** Opening PROVIDED RECORDS block **

(** * Verification of the D&D session coordinator (src/session.ts)

    A shallow embedding of the session orchestrator, the narration client,
    the effect-resolution engine and the combat turn tracker, followed by
    the properties stated about them.

    Modelling conventions.
    - A JavaScript string is a [string]: a sequence of code units below
      256 (plain text).  Case mapping and white space follow ECMAScript on
      that range.
    - A JavaScript number holding an integer is a [Z] (exact, as in the
      source below 2^53).  The one place where the source can produce NaN,
      the turn index after a modulo by zero, uses the type [number].
    - The health of an enemy is modelled twice.  [EffectResolver] computes
      on integers and reads the table of default healths as the table of
      its own entries.  [Resolver] computes the combat side on run-time
      values ([Js]): a number is the double for the integer read, an
      infinity or NaN, and a read of the table also finds what every
      object inherits.  The two agree on a narration whose numerals stay
      below 2^53 and that names no enemy after an inherited property
      ([resolvers_agree]).  The two claims about the health an enemy
      has after effect resolution, C2 and C7, are settled on [Resolver].
    - A [Map<string, Player>] is an association list in insertion order;
      an object reached through [find] is addressed by its position, so a
      mutation through the reference updates the shared entry.
    - Regular-expression literals keep the text they have in the source and
      are run by a backtracking matcher that follows the ECMAScript
      algorithm (greedy and lazy quantifiers, captures, flags i and g). *)

From Stdlib Require Import List String Ascii ZArith NArith Bool Arith Lia.
Import ListNotations.

Set Implicit Arguments.

Local Open Scope string_scope.

(* ================================================================== *)
(** ** JavaScript strings *)
(* ================================================================== *)

Module JsString.

Definition chars (s : string) : list ascii := list_ascii_of_string s.
Definition str (l : list ascii) : string := string_of_list_ascii l.

Definition code (c : ascii) : N := N_of_ascii c.

Definition between (lo hi n : N) : bool := ((lo <=? n) && (n <=? hi))%N.

(** WhiteSpace and LineTerminator code units below 256. *)
Definition isWhiteSpace (c : ascii) : bool :=
  let n := code c in (between 9 13 n || (n =? 32) || (n =? 160))%N.

Definition isDigit (c : ascii) : bool := between 48 57 (code c).

Definition isWordChar (c : ascii) : bool :=
  let n := code c in
  (between 97 122 n || between 65 90 n || between 48 57 n || (n =? 95))%N.

Definition lowerChar (c : ascii) : ascii :=
  let n := code c in
  if (between 65 90 n || (between 192 222 n && negb (n =? 215)))%N
  then ascii_of_N (n + 32) else c.

(** Upper case of a code unit; the source applies it to characters
    matched by [[A-Za-z\s]] only. *)
Definition upperChar (c : ascii) : ascii :=
  let n := code c in
  if between 97 122 n then ascii_of_N (n - 32) else c.

Definition toLowerCase (s : string) : string := str (map lowerChar (chars s)).
Definition toUpperCase (s : string) : string := str (map upperChar (chars s)).

Fixpoint dropWhile (p : ascii -> bool) (l : list ascii) : list ascii :=
  match l with
  | [] => []
  | c :: t => if p c then dropWhile p t else l
  end.

Definition trimChars (l : list ascii) : list ascii :=
  rev (dropWhile isWhiteSpace (rev (dropWhile isWhiteSpace l))).

Definition trim (s : string) : string := str (trimChars (chars s)).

** Closing PROVIDED RECORDS block **

__PROBLEM__.
Scan the lines above for "the properties stated about them." and for "algorithm (greedy and". Repeat exactly the line holding each of them and every line in between.

__ANSWER BOX__.
    the properties stated about them.

    Modelling conventions.
    - A JavaScript string is a [string]: a sequence of code units below
      256 (plain text).  Case mapping and white space follow ECMAScript on
      that range.
    - A JavaScript number holding an integer is a [Z] (exact, as in the
      source below 2^53).  The one place where the source can produce NaN,
      the turn index after a modulo by zero, uses the type [number].
    - The health of an enemy is modelled twice.  [EffectResolver] computes
      on integers and reads the table of default healths as the table of
      its own entries.  [Resolver] computes the combat side on run-time
      values ([Js]): a number is the double for the integer read, an
      infinity or NaN, and a read of the table also finds what every
      object inherits.  The two agree on a narration whose numerals stay
      below 2^53 and that names no enemy after an inherited property
      ([resolvers_agree]).  The two claims about the health an enemy
      has after effect resolution, C2 and C7, are settled on [Resolver].
    - A [Map<string, Player>] is an association list in insertion order;
      an object reached through [find] is addressed by its position, so a
      mutation through the reference updates the shared entry.
    - Regular-expression literals keep the text they have in the source and
      are run by a backtracking matcher that follows the ECMAScript
      algorithm (greedy and lazy quantifiers, captures, flags i and g). *)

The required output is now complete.